[Start of section]
Lemma del_wf d n p held p' r : pool_wf p held → CollectionPool_del d n p = (p', r) →
  pool_wf p' held ∧ ∀ c, c ∈ held → heap p' !! c = heap p !! c.
Proof.
  intros Hwf (_ & Hr & Hi & Hw & Hh & Hn)%del_effect.
  assert (Hlive : ∀ c obj, heap p !! c = Some obj → get_name obj ≠ n ∨ c ∈ held → heap p' !! c = Some obj).
  { intros c obj Hc Ho. rewrite Hh, decide_False; [done|]. intros [Hx|Hx].
    - destruct (pw_readonly _ _ Hwf n c Hx) as [He ?]. rewrite Hc in He. injection He as ->. cbn in *. tauto.
    - destruct (pw_writable _ _ Hwf n c Hx) as [He ?]. rewrite Hc in He. injection He as ->. cbn in *. tauto. }
  assert (Hback : ∀ c obj, heap p' !! c = Some obj → heap p !! c = Some obj ∧ c ∉ ro p n ∧ wr p n ≠ Some c).
  { intros c obj. rewrite Hh. case_decide; [done|tauto]. }
  split; [|intros c Hc; destruct (pw_held _ _ Hwf c Hc) as [obj Ho]; rewrite Ho; auto].
  split.
  - intros k c. rewrite Hr. case_decide; [set_solver|]. intros Hc.
    destruct (pw_readonly _ _ Hwf k c Hc). split; [|done]. apply Hlive; [done|]. cbn. auto.
  - intros k. rewrite Hr. case_decide; [|apply (pw_cached _ _ Hwf)]. split; [apply NoDup_nil_2|cbn; lia].
  - intros k c. rewrite Hw. case_decide; [done|]. intros Hc.
    destruct (pw_writable _ _ Hwf k c Hc). split; [|done]. apply Hlive; [done|]. cbn. auto.
  - intros c Hc. destruct (pw_held _ _ Hwf c Hc) as [obj Ho]. exists obj. auto.
  - intros c obj (Hc & H1 & H2)%Hback. rewrite Hr, Hw.
    destruct (pw_owned _ _ Hwf c obj Hc) as [?|Ho]; [auto|]. case_decide; [subst; tauto|auto].
  - intros c. rewrite Hn. intros Hc. destruct (pw_fresh _ _ Hwf c Hc) as [Hx Hy]. split.
    + destruct (heap p' !! c) eqn:E; [|done]. apply Hback in E. naive_solver.
    + intros k. rewrite Hi. case_decide; [set_solver|auto].
  - intros k c. rewrite Hi. case_decide; [set_solver|]. intros Hc [obj [Ho _]%Hback].
    destruct (pw_in_use _ _ Hwf k c Hc ltac:(eauto)). auto.
  - intros k. rewrite Hi. case_decide; [apply NoDup_nil_2|apply (pw_in_use_nodup _ _ Hwf)].
Qed.

Lemma step_wf s o s' : pool_wf s.1 s.2 → pool_step s o s' → pool_wf s'.1 s'.2.
Proof.
  intros Hwf Hst. destruct Hst as [p held f n p' c H|p held f n p' e H|p held f n p' c H|p held f n p' e H
    |p held c p' r Hc H|p held d n p' r H|p held c p' r Hc H]; cbn in *.
  - by destruct (get_readonly_wf _ _ _ _ _ _ Hwf H) as [(_ & ? & _) _].
  - by destruct (get_readonly_wf _ _ _ _ _ _ Hwf H) as [[? _] _].
  - by destruct (get_writable_wf _ _ _ _ _ _ Hwf H) as [(_ & ? & _) _].
  - by destruct (get_writable_wf _ _ _ _ _ _ Hwf H) as [[? _] _].
  - by destruct (release_wf _ _ _ _ _ Hwf Hc H) as (_ & ? & _).
  - by destruct (del_wf _ _ _ _ _ _ Hwf H).
  - injection H as <- _. by apply wf_dealloc.
Qed.

Lemma new_pool_wf : pool_wf new_pool ∅.
Proof.
  assert (Hnil : ∀ (A : Type) n, default [] ((∅ : gmap string (list A)) !! n) = []) by done.
  split; unfold ro, iu, wr; cbn; intros n; try done; try set_solver.
  - split; [apply NoDup_nil_2|exact (Nat.le_0_l _)].
  - apply NoDup_nil_2.
Qed.

Lemma reachable_wf s : pool_reachable s → pool_wf s.1 s.2.
Proof. induction 1; [apply new_pool_wf|by eapply step_wf]. Qed.

(** ** Properties *)

(** A handle the pool does not expect back stays so until it is released. *)
Definition stale (n : string) (c : ptr) (s : pool_state) : Prop :=
  c ∈ s.2 ∧ heap s.1 !! c = Some (mkCollection n false) ∧ c ∉ iu s.1 n.

Lemma step_stale s o s' n c :
  pool_wf s.1 s.2 → pool_step s o s' → o ≠ PRelease c → o ≠ PDelete c → stale n c s → stale n c s'.
Proof.
  unfold stale. intros Hwf Hst Hr Hd (Hc & Hh & Hi).
  destruct Hst as [p held f k p' e H|p held f k p' e H|p held f k p' e H|p held f k p' e H
    |p held e p' r He H|p held d k p' r H|p held e p' r He H]; cbn in *.
  - destruct (get_readonly_wf _ _ _ _ _ _ Hwf H) as [(Hn & _ & _ & Hiu) Hf]. rewrite Hf, Hiu by done.
    split_and!; [set_solver|done|]. case_decide; [subst|done].
    rewrite elem_of_app, list_elem_of_singleton. naive_solver.
  - destruct (get_readonly_wf _ _ _ _ _ _ Hwf H) as [[_ Hiu] Hf]. by rewrite Hf, Hiu.
  - destruct (get_writable_wf _ _ _ _ _ _ Hwf H) as [(Hn & _ & _ & Hiu) Hf]. rewrite Hf, Hiu by done.
    split_and!; [set_solver|done..].
  - destruct (get_writable_wf _ _ _ _ _ _ Hwf H) as [[_ Hiu] Hf]. by rewrite Hf, Hiu.
  - assert (c ≠ e) by congruence. destruct (release_wf _ _ _ _ _ Hwf He H) as (_ & _ & Hiu & _ & Hf).
    rewrite Hf, Hiu by done. split_and!; [set_solver|done|tauto].
  - destruct (del_wf _ _ _ _ _ _ Hwf H) as [_ Hf]. rewrite Hf by done. apply del_effect in H as (_ & _ & Hiu & _).
    rewrite Hiu. split_and!; [done..|]. case_decide; [set_solver|done].
  - assert (c ≠ e) by congruence. injection H as <- _. cbn. rewrite lookup_delete_ne by done. set_solver.
Qed.

Inductive pool_steps : pool_state → list pool_op → pool_state → Prop :=
| steps_nil s : pool_steps s [] s
| steps_cons s o s1 os s2 : pool_step s o s1 → pool_steps s1 os s2 → pool_steps s (o :: os) s2.

Lemma steps_stale s os s' n c :
  pool_steps s os s' → pool_wf s.1 s.2 → Forall (λ o, o ≠ PRelease c ∧ o ≠ PDelete c) os →
  stale n c s → pool_wf s'.1 s'.2 ∧ stale n c s'.
Proof.
  induction 1 as [|s o s1 os s2 Hst _ IH]; intros Hwf Hos Hs; [done|].
  apply Forall_cons in Hos as [[??] Hos]. apply IH; [by eapply step_wf|done|by eapply step_stale].
Qed.

(** C25: whatever sequence of operations callers run on the pool, every handle alive
    is owned once, either by the caller it was lent to or by the pool under its own
    name and mode; at most five readers of a collection are kept; the pool never
    lends a handle that somebody holds, and releasing a held handle succeeds. *)
Theorem pool_ownership p held : pool_reachable (p, held) →
  (∀ c, is_Some (heap p !! c) ↔ c ∈ held ∨ ∃ n, c ∈ ro p n ∨ wr p n = Some c) ∧
  (∀ n c, c ∈ ro p n → c ∉ held ∧ heap p !! c = Some (mkCollection n false)) ∧
  (∀ n c, wr p n = Some c → c ∉ held ∧ heap p !! c = Some (mkCollection n true)) ∧
  (∀ n, NoDup (ro p n) ∧ length (ro p n) ≤ 5) ∧
  (∀ f n p' c, CollectionPool_get_readonly f n p = (p', Ok c) ∨ CollectionPool_get_writable f n p = (p', Ok c) →
     c ∉ held) ∧
  (∀ c, c ∈ held → ∃ p', CollectionPool_release c p = (p', Ok ())).
Proof.
  intros Hwf%reachable_wf. cbn in Hwf. split_and!.
  - intros c. split.
    + intros [obj Ho]. destruct (pw_owned _ _ Hwf c obj Ho); eauto.
    + intros [?|(n & [Hc|Hc])]; [by apply (pw_held _ _ Hwf)| |].
      * destruct (pw_readonly _ _ Hwf n c Hc); eauto.
      * destruct (pw_writable _ _ Hwf n c Hc); eauto.
  - intros n c Hc. by destruct (pw_readonly _ _ Hwf n c Hc).
  - intros n c Hc. by destruct (pw_writable _ _ Hwf n c Hc).
  - apply (pw_cached _ _ Hwf).
  - intros f n p' c [H|H]; [by destruct (get_readonly_wf _ _ _ _ _ _ Hwf H) as [[? _] _]|
      by destruct (get_writable_wf _ _ _ _ _ _ Hwf H) as [[? _] _]].
  - intros c Hc. destruct (CollectionPool_release c p) as [p' r] eqn:E.
    destruct (release_wf _ _ _ _ _ Hwf Hc E) as [-> _]. eauto.
Qed.

(** Once a collection is deleted, a reader of it that was lent out before never
    enters the pool again: whatever other operations run in between, releasing it
    deletes it. *)
Theorem stale_handle_dropped p held n c d s1 os s2 s3 :
  pool_reachable (p, held) → c ∈ held → heap p !! c = Some (mkCollection n false) →
  pool_step (p, held) (PDel d n) s1 →
  pool_steps s1 os s2 → Forall (λ o, o ≠ PRelease c ∧ o ≠ PDelete c) os →
  pool_step s2 (PRelease c) s3 →
  heap s3.1 !! c = None ∧ ∀ k, c ∉ ro s3.1 k ∧ wr s3.1 k ≠ Some c.
Proof.
  intros Hwf%reachable_wf Hc Hh Hdel Hos Hno Hrel.
  assert (Hwf1 : pool_wf s1.1 s1.2) by (eapply step_wf; [|exact Hdel]; done).
  assert (Hs1 : stale n c s1).
  { inversion Hdel as [| | | | |? ? ? ? p' r H|]; subst. destruct (del_wf _ _ _ _ _ _ Hwf H) as [_ Hf].
    unfold stale. cbn in *. rewrite Hf by done. apply del_effect in H as (_ & _ & Hiu & _).
    rewrite Hiu, decide_True by done. set_solver. }
  destruct (steps_stale _ _ _ _ _ Hos Hwf1 Hno Hs1) as [Hwf2 (Hc2 & Hh2 & Hi2)].
  assert (Hwf3 : pool_wf s3.1 s3.2) by (by eapply step_wf).
  assert (Hgone : heap s3.1 !! c = None).
  { inversion Hrel as [| | | |? ? ? p' r Hin H| |]; subst.
    destruct (release_wf _ _ _ _ _ Hwf2 Hin H) as (_ & _ & _ & Hx & _). by apply (Hx n). }
  split; [done|]. intros k. split; intros Hx.
  - destruct (pw_readonly _ _ Hwf3 k c Hx). congruence.
  - destruct (pw_writable _ _ Hwf3 k c Hx). congruence.
Qed.

(** A run: a reader of [a] is lent twice, the collection is deleted meanwhile. *)
Definition run_get : pool_state := ((CollectionPool_get_readonly None "a" new_pool).1, {[0%N]} ∪ ∅).
Definition run_del : pool_state := ((CollectionPool_del (λ _, true) "a" run_get.1).1, run_get.2).
Definition run_get2 : pool_state :=
  ((CollectionPool_get_readonly None "a" run_del.1).1, {[1%N]} ∪ run_del.2).
Definition run_release : pool_state := ((CollectionPool_release 0 run_get2.1).1, run_get2.2 ∖ {[0%N]}).

Lemma run_get_reachable : pool_reachable run_get.
Proof. eapply pool_next; [apply pool_start|]. by apply step_get_readonly with (f := None) (n := "a"). Qed.

Lemma pool_ownership_witness :
  pool_reachable run_get ∧ ∃ p', CollectionPool_release 0 run_get.1 = (p', Ok ()).
Proof.
  split; [apply run_get_reachable|].
  destruct (pool_ownership run_get.1 run_get.2 run_get_reachable) as (_ & _ & _ & _ & _ & H).
  apply H. vm_compute. reflexivity.
Defined.

Lemma stale_handle_dropped_witness :
  heap run_get2.1 !! 0%N = Some (mkCollection "a" false) ∧ heap run_release.1 !! 0%N = None.
Proof.
  split; [vm_compute; reflexivity|].
  assert (Hdel : pool_step run_get (PDel (λ _, true) "a") run_del) by (by eapply step_del).
  assert (Hget : pool_step run_del (PGetReadonly None "a") run_get2) by (by apply step_get_readonly).
  assert (Hrel : pool_step run_get2 (PRelease 0) run_release)
    by (eapply step_release; [vm_compute; reflexivity|reflexivity]).
  assert (H0 : 0%N ∈ run_get.2) by (vm_compute; reflexivity).
  assert (Hh : heap run_get.1 !! 0%N = Some (mkCollection "a" false)) by (vm_compute; reflexivity).
  assert (Hos : Forall (λ o, o ≠ PRelease 0 ∧ o ≠ PDelete 0) [PGetReadonly None "a"])
    by (repeat constructor; discriminate).
  pose proof (stale_handle_dropped run_get.1 run_get.2 "a" 0%N (λ _, true) run_del [PGetReadonly None "a"]
    run_get2 run_release run_get_reachable H0 Hh Hdel (steps_cons _ _ _ _ _ Hget (steps_nil _)) Hos Hrel) as H.
  exact (proj1 H).
Defined.
(** The loop of [parse_url_components], from [pos]: the search for a slash starts
    after the first byte of a component. *)
Fixpoint url_components (fuel : nat) (pos : string) : res (list string) :=
  match fuel with
  | O => OutOfFuel
  | S fuel =>
      match pos with
      | EmptyString => Ok [""]
      | String c r =>
          match span_slash r with
          | (a, EmptyString) => Ok [String c a]
          | (a, String _ next) => l ← url_components fuel next; Ok (String c a :: l)
          end
      end
  end.

Definition ConnectionInfo_parse_url_components : M ConnectionInfo () :=
  set_components [] ;;
  c ← getM;
  match url c with
  | EmptyString => throwM UndefinedBehaviour
  | String _ pos => l ← liftM (url_components (S (String.length pos)) pos); set_components l
  end.

Definition ConnectionInfo_method_str (c : ConnectionInfo) : string :=
  if (method c =? HTTP_HEAD)%N then "HEAD"
  else if (method c =? HTTP_GET)%N then "GET"
  else if (method c =? HTTP_POST)%N then "POST"
  else if (method c =? HTTP_PUT)%N then "PUT"
  else if (method c =? HTTP_DELETE)%N then "DELETE"
  else "UNKNOWN".

(** ** Lemmas *)

Lemma span_slash_spec s : let '(a, b) := span_slash s in
  s = a +:+ b ∧ "/"%char ∉ bytes a ∧ (b = "" ∨ ∃ r, b = String "/" r).
Proof.
  induction s as [|c s IH]; cbn; [split_and!; [done|set_solver|auto]|].
  case_decide as Hc; [subst; split_and!; [done|set_solver|eauto]|].
  destruct (span_slash s) as [a b]. destruct IH as (-> & Ha & Hb). split_and!; [done| |done].
  cbn. set_solver.
Qed.
Lemma route_get_outcome header_ok rest : ∀ ps (n : RouteLevel factory) c,
  http_outcome (RouteLevel_get header_ok rest ps n c).2.
Proof.
  induction rest as [|x rest IH]; intros ps n c; cbn [RouteLevel_get].
  - apply M_bind_outcome; [apply get_method_outcome|done].
  - apply M_bind_outcome.
    + destruct (find_route x n) as [[key child]|]; [|done].
      apply M_bind_outcome; [apply IH|]. by intros [h ps'] s'.
    + intros [[h|] ps'] s'; [done|]. destruct (routes n !! "*"); [|done].
      apply M_bind_outcome; [apply get_method_outcome|done].
Qed.

Lemma parse_url_ok c u x : url c = String u x → ∃ c' l,
  ConnectionInfo_parse_url_components c = (c', Ok ()) ∧ components c' = l ∧ method c' = method c ∧
  responded c' = responded c ∧ url_components (S (String.length x)) x = Ok l.
Proof.
  intros Hu. unfold ConnectionInfo_parse_url_components, mbind, M_bind. cbn -[url_components]. rewrite Hu.
  destruct (url_components_ok x) as (l & Hl & _). rewrite Hl. eauto 10.
Qed.

(** A handler made for a request. *)
Lemma route_handler header_ok c u x :
  url c = String u x →
  match route header_ok c with
  | (_, Ok (Some h)) => handler_valid h
  | (_, Ok None) => True
  | (_, Throw e) => e ≠ UndefinedBehaviour
  | (_, OutOfFuel) => False
  end.
Proof.
  intros Hu. unfold route, Router_route_find.
  destruct (parse_url_ok c u x Hu) as (c1 & l & Hp & Hl & _). unfold mbind, M_bind. rewrite Hp. cbn [getM].
  pose proof (route_get_outcome header_ok (components c1) [] (router_routes server_router) c1) as Ho.
  destruct (RouteLevel_get header_ok (components c1) [] (router_routes server_router) c1) as [c2 [[o ps]|e|]] eqn:E;
    [|by destruct e|done].
  destruct (responded c2); [done|]. destruct o as [f|].
  - apply route_params in E. pose proof (create_safe f ps E) as Hs. pose proof (create_valid f ps) as Hv.
    cbn [mret M_ret]. unfold liftM. destruct (create f ps) as [h|e|] eqn:Ec; [by apply Hv|by intros ->|].
    by apply create_ends in Ec.
  - rewrite server_router_eq. cbn. done.
Qed.

(** The collection a read-only task is about. *)
Definition task_collection (t : readonly_task) : option string :=
  match t with
  | StaticFileTask _ | ServerStatusTask | CollListTask => None
  | PerformSearchTask c _ _ | GetDocumentTask c _ _ | CollInfoTask c | CollGetConfigTask c
  | CollGetCheckpointsTask c | CollGetCheckpointTask c _ | CollGetTaxonomiesTask c | CollGetTaxonomyTask c _
  | CollGetCategoryTask c _ _ | CollGetCategoryParentTask c _ _ _ | CollGetTopCategoriesTask c _ => Some c
  end.

(** The names of taxonomies and categories a read-only task is about. *)
Definition readonly_names (t : readonly_task) : list string :=
  match t with
  | CollGetTaxonomyTask _ t | CollGetTopCategoriesTask _ t => [t]
  | CollGetCategoryTask _ t i => [t; i]
  | CollGetCategoryParentTask _ t i p => [t; i; p]
  | _ => []
  end.

(** The names of taxonomies and categories a change is about. *)
Definition task_names (t : processing_task) : list string :=
  match t with
  | ProcessorProcessDocumentTask _ _ _ | DelayedIndexingTask _ | DeleteCollectionProcessingTask
  | ProcessingCollSetConfigTask _ => []
  | ProcessingCollPutCategoryTask t i | ProcessingCollDeleteCategoryTask t i => [t; i]
  | ProcessingCollPutCategoryParentTask t i p | ProcessingCollDeleteCategoryParentTask t i p => [t; i; p]
  | ProcessingCollDeleteTaxonomyTask t => [t]
  end.

(** Every name in the task that a rule applies to obeys it. *)
Definition submission_valid (s : submission) : Prop :=
  match s with
  | queue_readonly _ t => Forall valid_name (option_list (task_collection t) ++ readonly_names t)
  | queue_processing queue t _ => valid_name queue ∧ Forall valid_name (task_names t)
  end.

Lemma valid_or_empty_name s : valid_or_empty s → is_empty s = false → valid_name s.
Proof. by intros [->|?]. Qed.

#[local] Hint Resolve valid_or_empty_name : rp.

Lemma enqueue_valid push_state alloc h conn body m r r' st :
  handler_valid h → enqueue push_state alloc h conn body = Some m → m r = (r', Ok st) →
  ∃ s, submitted r' = submitted r ++ [s] ∧ st = push_state s ∧ submission_valid s.
Proof.
  intros Hv. destruct h; cbn in Hv; intros [= <-];
    try (intros [= <- <-]; eexists; split_and!; [done..|]; cbn;
      repeat match goal with |- context [is_empty ?x] => destruct (is_empty x) eqn:? end;
      destruct_and?; cbn; rewrite ?Forall_cons, ?Forall_nil; split_and?; by eauto with rp).
  unfold CollCreateCheckpointHandler_enqueue, create_checkpoint, mbind, M_bind. cbn.
  destruct (ConnectionInfo_get_uri_arg_bool "commit" true conn) as [b|e|]; [|done..]. cbn.
  destruct (push_state _) eqn:E; cbn; intros [= <- <-]; (eexists; split_and!; [done|by rewrite E|];
    cbn; split; [done|apply Forall_nil_2]).
Qed.

(** ** Properties *)

(** The table of routes is consistent, and no request goes wrong in routing:
    setting the routes up succeeds, and for every request whose URL is not empty
    the search ends, and the factory found is given at least as many parameters
    as it reads. *)
Theorem routing_safe header_ok c :
  (setup_routes new_Router).2 = Ok () ∧
  (url c ≠ "" → (route header_ok c).2 ≠ throw UndefinedBehaviour ∧ (route header_ok c).2 ≠ OutOfFuel).
Proof.
  split; [unfold setup_routes, mbind, M_bind; by rewrite setup_ok|]. intros Hu.
  destruct (url c) as [|u x] eqn:E; [done|]. pose proof (route_handler header_ok c u x E) as H.
  destruct (route header_ok c) as [c' [[h|]|e|]]; cbn; [done..| |done]. split; [|done]. by intros [= ->].
Qed.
[End of section]
In this exercise, copy only the lines from the opening line of the material through the line where "- intros c Hc. destruct (pw_held" appears.

Written solution.
Lemma del_wf d n p held p' r : pool_wf p held → CollectionPool_del d n p = (p', r) →
  pool_wf p' held ∧ ∀ c, c ∈ held → heap p' !! c = heap p !! c.
Proof.
  intros Hwf (_ & Hr & Hi & Hw & Hh & Hn)%del_effect.
  assert (Hlive : ∀ c obj, heap p !! c = Some obj → get_name obj ≠ n ∨ c ∈ held → heap p' !! c = Some obj).
  { intros c obj Hc Ho. rewrite Hh, decide_False; [done|]. intros [Hx|Hx].
    - destruct (pw_readonly _ _ Hwf n c Hx) as [He ?]. rewrite Hc in He. injection He as ->. cbn in *. tauto.
    - destruct (pw_writable _ _ Hwf n c Hx) as [He ?]. rewrite Hc in He. injection He as ->. cbn in *. tauto. }
  assert (Hback : ∀ c obj, heap p' !! c = Some obj → heap p !! c = Some obj ∧ c ∉ ro p n ∧ wr p n ≠ Some c).
  { intros c obj. rewrite Hh. case_decide; [done|tauto]. }
  split; [|intros c Hc; destruct (pw_held _ _ Hwf c Hc) as [obj Ho]; rewrite Ho; auto].
  split.
  - intros k c. rewrite Hr. case_decide; [set_solver|]. intros Hc.
    destruct (pw_readonly _ _ Hwf k c Hc). split; [|done]. apply Hlive; [done|]. cbn. auto.
  - intros k. rewrite Hr. case_decide; [|apply (pw_cached _ _ Hwf)]. split; [apply NoDup_nil_2|cbn; lia].
  - intros k c. rewrite Hw. case_decide; [done|]. intros Hc.
    destruct (pw_writable _ _ Hwf k c Hc). split; [|done]. apply Hlive; [done|]. cbn. auto.
  - intros c Hc. destruct (pw_held _ _ Hwf c Hc) as [obj Ho]. exists obj. auto.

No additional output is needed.